What is expected | Write out exactly what each line says, starting with the first line below and ending on the one with "Definition set (f".
(Exercise material)
(** * PAL pipeline ABI metadata and the GFX9 hull-shader pipeline chunk

    A shallow embedding of
      - [src/core/hw/gfxip/gfx9/gfx9PipelineChunkHs.cpp]
        (constructor, [LateInit], [WriteShCommands], [WriteContextCommands]);
      - [inc/core/g_palPipelineAbiMetadata.h]
        (the metadata structures, their keys and the legacy deserialize
        overload),
    followed by the properties established about them.

    Unsigned machine integers are values of [Z]; every narrowing the C++
    performs (casts, bit-field stores) is written out. *)

From Stdlib Require Import ZArith List String Bool Lia.
Import ListNotations.
Local Open Scope Z_scope.
Set Warnings "-register-all".

(** ** Bit-fields of a 32-bit register *)

Module Bits.

(** A bit-field of a register union: [bf_width] bits starting at bit
    [bf_shift]. *)
Record BitField := mkBitField { bf_shift : N; bf_width : N }.

Definition bf_mask (f : BitField) : Z :=
  Z.shiftl (Z.ones (Z.of_N (bf_width f))) (Z.of_N (bf_shift f)).

(** Reading [reg.bits.FIELD]. *)
Definition get (f : BitField) (u32All : Z) : Z :=
  Z.land (Z.shiftr u32All (Z.of_N (bf_shift f))) (Z.ones (Z.of_N (bf_width f))).

(** [reg.bits.FIELD = v]: the value is truncated to the field's width and
    the other bits of the register are kept. *)
Definition set (f : BitField) (v : Z) (u32All : Z) : Z :=
  Z.lor (Z.ldiff u32All (bf_mask f))
        (Z.shiftl (Z.land v (Z.ones (Z.of_N (bf_width f)))) (Z.of_N (bf_shift f))).

(** Bit [i] belongs to field [f]. *)
Definition in_field (f : BitField) (i : Z) : bool :=
  (Z.of_N (bf_shift f) <=? i) && (i <? Z.of_N (bf_shift f) + Z.of_N (bf_width f)).

(** Two fields share no bit. *)
Definition disjoint (f g : BitField) : bool :=
  (Z.of_N (bf_shift f) + Z.of_N (bf_width f) <=? Z.of_N (bf_shift g))
  || (Z.of_N (bf_shift g) + Z.of_N (bf_width g) <=? Z.of_N (bf_shift f)).

(** [v1] and [v2] agree on every bit that lies in none of [fields]. *)
Definition same_outside (fields : list BitField) (v1 v2 : Z) : Prop :=
  forall i, 0 <= i ->
    forallb (fun f => negb (in_field f i)) fields = true ->
    Z.testbit v1 i = Z.testbit v2 i.

End Bits.

(** ** Helpers of [palInlineFuncs.h] *)

Module Util.

(** Modelled from the spec: [LowPart], [HighPart], [IsPow2Aligned],
    [Get256BAddrLo] and [Get256BAddrHi] are declared in [palInlineFuncs.h],
    which is not among the sources.  The entry-point address has to lie on
    a power-of-two boundary; the register takes the address in units of
    256 bytes, split into a low and a high 32-bit part. *)
Definition LowPart (value : Z) : Z := Z.land value 0xffffffff.
Definition HighPart (value : Z) : Z := Z.land (Z.shiftr value 32) 0xffffffff.
Definition IsPow2Aligned (value alignment : Z) : bool :=
  Z.land value (alignment - 1) =? 0.
Definition Get256BAddrLo (virtAddr : Z) : Z := LowPart (Z.shiftr virtAddr 8).
Definition Get256BAddrHi (virtAddr : Z) : Z := HighPart (Z.shiftr virtAddr 8).
(** X18. [crawl_urls] initialises the crawler exactly when [self.crawler] is
    not set, before anything else; all it does after that is to call the
    engine, at most twice. *)
Theorem initialize_first_then_engine
    md gt (w : world) self_crawler urls instruction :
  exists calls,
    fst (run w (crawl_urls md gt self_crawler urls instruction))
    = entry_trace self_crawler ++ map EvArunMany calls
    /\ List.length calls <= 2.
Proof.
  destruct (ready_or_not self_crawler w) as [Hready | (e & -> & Hinit)].
  - rewrite (run_crawl_urls md gt w self_crawler urls instruction Hready).
    rewrite fst_crawl_result.
    pose proof (fetch_runs w (entry_trace self_crawler) urls) as Hf.
    destruct Hf; cbn [fst].
    1-3: exists [urls]; split; [reflexivity | cbn; lia].
    all: exists [urls; rejected urls rs1]; split; [reflexivity | cbn; lia].
  - rewrite (run_crawl_urls_not_ready md gt w urls instruction e Hinit).
    exists []. split; [reflexivity | cbn; lia].
Qed.

(** X19. [shutdown_event] after [startup_event], whatever the system answers:
    the browser that [__aenter__] returned is closed, once, and nothing is
    closed when the start failed at the installation or at [__aenter__]. *)
Theorem shutdown_closes_what_startup_opened (sys : system) :
  let started := perform sys [] (startup_event None) in
  let stopped := perform sys (fst started) (shutdown_event (fst (snd started))) in
  fst stopped =
    match install_reply sys, aenter_reply sys 0 with
    | inl _, _ => [Installed]
    | inr _, inl _ => [Installed; Entered]
    | inr _, inr h => [Installed; Entered; Exited h]
    end
  /\ (snd (snd started) = inr tt <-> exits (fst stopped) <> []).
Proof.
  cbn. destruct (install_reply sys) as [e|[]]; cbn.
  - split; [reflexivity|]. split; [discriminate | intros H; contradiction].
  - destruct (aenter_reply sys 0) as [e|h]; cbn.
    + split; [reflexivity|]. split; [discriminate | intros H; contradiction].
    + split; [reflexivity|]. split; [discriminate | reflexivity].
Qed.

Lemma shutdown_closes_what_startup_opened_witness :
  exits (fst (perform healthy
                (fst (perform healthy [] (startup_event None)))
                (shutdown_event (fst (snd (perform healthy [] (startup_event None)))))))
  <> [].
Proof.
  exact (proj1 (proj2 (shutdown_closes_what_startup_opened healthy)) eq_refl).
Defined.

(** With [self.crawler] set, a run of [crawl_urls] is made of engine
    calls only. *)
Lemma engine_only_with_crawler md gt (w : world) urls instruction :
  exists calls,
    fst (run w (crawl_urls md gt true urls instruction)) = map EvArunMany calls.
Proof.
  rewrite (run_crawl_urls md gt w true urls instruction (or_introl eq_refl)).
  rewrite fst_crawl_result.
  pose proof (fetch_runs w (entry_trace true) urls) as Hf.
  destruct Hf; cbn [fst].
  1-3: exists [urls]; reflexivity.
  all: exists [urls; rejected urls rs1]; reflexivity.
Qed.

(** X20. [close] never clears [self.crawler]: a second [close] closes the same
    browser again, and a [crawl_urls] after it finds the field set and
    goes to the engine without initialising. *)
Theorem close_keeps_the_handle
    (sys : system) h md gt (w : world) urls instruction :
  let self := {| crawler := Some h |} in
  let once := perform sys [] (close self) in
  let twice := perform sys (fst once) (close (fst (snd once))) in
  fst (snd twice) = self
  /\ exits (fst twice) = [h; h]
  /\ exists calls,
       fst (run w (crawl_urls md gt (has_crawler (fst (snd twice))) urls instruction))
       = map EvArunMany calls.
Proof.
  cbv zeta. split; [reflexivity|]. split; [reflexivity|].
  match goal with
  | |- context [crawl_urls md gt ?b urls instruction] => change b with true
  end.
  apply engine_only_with_crawler.
Qed.

End LifecycleFacts.

Module LoggerFacts.
Import PyStr Py Logger.
Local Open Scope list_scope.

Section Handlers.

Variable level_for : string -> exn + Z.
Variable formatter_error : string -> option exn.

Lemma installed_handlers_stay level_name log_format logger :
  handlers logger <> [] ->
  handlers (fst (setup_logger level_for formatter_error level_name log_format logger))
  = handlers logger.
Proof.
  intros Hne. unfold setup_logger.
  destruct (level_for level_name) as [e|n]; [reflexivity|]. cbn [handlers].
  destruct (handlers logger) as [|h hs] eqn:Hh; [contradiction|].
  reflexivity.
Qed.

Lemma setup_all_keeps calls : forall logger,
  handlers logger <> [] ->
  handlers (setup_all level_for formatter_error calls logger) = handlers logger.
Proof.
  unfold setup_all.
  induction calls as [|[l f] calls IH]; intros logger Hne; cbn [fold_left fst snd];
    [reflexivity|].
  pose proof (installed_handlers_stay l f logger Hne) as Hk.
  rewrite IH by (rewrite Hk; exact Hne). exact Hk.
Qed.

(** X21. Once the import of [logger.py] has installed its handler, no call of
    [setup_logger] changes the handlers, whatever level and format it is
    given: there stays one handler, with the default format. *)
Theorem handlers_settle_at_import n calls :
  level_for "INFO" = inr n ->
  formatter_error DEFAULT_LOG_FORMAT = None ->
  handlers (setup_all level_for formatter_error calls
              (imported level_for formatter_error))
  = [ {| format := DEFAULT_LOG_FORMAT |} ].
Proof.
  intros Hlevel Hfmt.
  assert (Himp : handlers (imported level_for formatter_error)
                 = [ {| format := DEFAULT_LOG_FORMAT |} ]).
  { unfold imported, setup_logger. rewrite Hlevel. cbn. rewrite Hfmt. reflexivity. }
  rewrite setup_all_keeps; [exact Himp | rewrite Himp; discriminate].
Qed.

(** X22. Whatever the library answers, a logger never gets a second handler
    from [setup_logger]. *)
Theorem never_a_second_handler calls logger :
  List.length (handlers logger) <= 1 ->
  List.length (handlers (setup_all level_for formatter_error calls logger)) <= 1.
Proof.
  revert logger. unfold setup_all.
  induction calls as [|[l f] calls IH]; intros logger Hlen; cbn [fold_left fst snd];
    [exact Hlen|].
  apply IH. unfold setup_logger.
  destruct (level_for l) as [e|k]; [exact Hlen|]. cbn [handlers].
  destruct (handlers logger) as [|h hs] eqn:Hh; cbn; [|exact Hlen].
  destruct (formatter_error _); cbn; lia.
Qed.

End Handlers.

Lemma handlers_settle_at_import_witness :
  handlers (setup_all standard_level (fun _ => None)
              [("DEBUG", Some "%(message)s"); ("INFO", None)]
              (imported standard_level (fun _ => None)))
  = [ {| format := DEFAULT_LOG_FORMAT |} ].
Proof.
  exact (handlers_settle_at_import standard_level (fun _ => None) 20
           [("DEBUG"%string, Some "%(message)s"%string); ("INFO"%string, None)]
           eq_refl eq_refl).
Defined.
(** * CONVID24: codec decisions, encoder command lines and progress tracking

    A shallow embedding of [video_converter/converter.py] and of the
    conversion control code and the window's handlers of [convid24.py],
    with the properties the specification states about them and further
    properties read off the code.

    Conventions of the embedding.
    - Python [int] is [Z]; Python [float] is an exact rational [Q]: rounding
      and infinities are not part of the model.  The range of doubles is,
      where the progress parser meets it: an [int] too large for a float
      raises [OverflowError].
    - Python [str] is [string]: the sequence of the characters' code points,
      each below 256.  Of these, the decimal digits are [0] to [9], and the
      white space [int] strips is tab, line feed, vertical tab, form feed,
      carriage return, space, U+0085 and U+00A0.  Characters from U+0100 on
      (among them the digits of other scripts, which [\d] and [int] accept
      as well) have no counterpart here.  [int] is the one of CPython 3.11
      and later: a literal of more than 4300 digits is refused.
    - A value read out of the prober's JSON is a [pyval]; a stream is the
      [dict] the JSON object was loaded into.
    - Effects (callbacks, subprocess control, messages) are recorded as a
      trace of [event]s; a computation ends in a [result]: a value, an
      exception, or still waiting in a pause loop.
    - The outside world is explicit: the paths that exist (compared as
      strings, as on a case-sensitive file system), what the prober and the
      encoder answer for an input file, and the value of the two control
      flags at each read of the conversion thread.
    - The handlers of the window are functions on the state of the window;
      the conversion thread and the handlers are not interleaved: the
      thread sees the flags through their value at each read and the
      selection through the list it finds at each round of its loop, the
      window sees the thread through the calls it schedules. *)

From Stdlib Require Import ZArith QArith Qround Bool List String Ascii Lia Lqa.
From Stdlib Require Import DecimalString Sorted.
Import ListNotations.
(End Exercise material)
Written solution |
(** * PAL pipeline ABI metadata and the GFX9 hull-shader pipeline chunk

    A shallow embedding of
      - [src/core/hw/gfxip/gfx9/gfx9PipelineChunkHs.cpp]
        (constructor, [LateInit], [WriteShCommands], [WriteContextCommands]);
      - [inc/core/g_palPipelineAbiMetadata.h]
        (the metadata structures, their keys and the legacy deserialize
        overload),
    followed by the properties established about them.

    Unsigned machine integers are values of [Z]; every narrowing the C++
    performs (casts, bit-field stores) is written out. *)

From Stdlib Require Import ZArith List String Bool Lia.
Import ListNotations.
Local Open Scope Z_scope.
Set Warnings "-register-all".

(** ** Bit-fields of a 32-bit register *)

Module Bits.

(** A bit-field of a register union: [bf_width] bits starting at bit
    [bf_shift]. *)
Record BitField := mkBitField { bf_shift : N; bf_width : N }.

Definition bf_mask (f : BitField) : Z :=
  Z.shiftl (Z.ones (Z.of_N (bf_width f))) (Z.of_N (bf_shift f)).

(** Reading [reg.bits.FIELD]. *)
Definition get (f : BitField) (u32All : Z) : Z :=
  Z.land (Z.shiftr u32All (Z.of_N (bf_shift f))) (Z.ones (Z.of_N (bf_width f))).

(** [reg.bits.FIELD = v]: the value is truncated to the field's width and
    the other bits of the register are kept. *)
Definition set (f : BitField) (v : Z) (u32All : Z) : Z :=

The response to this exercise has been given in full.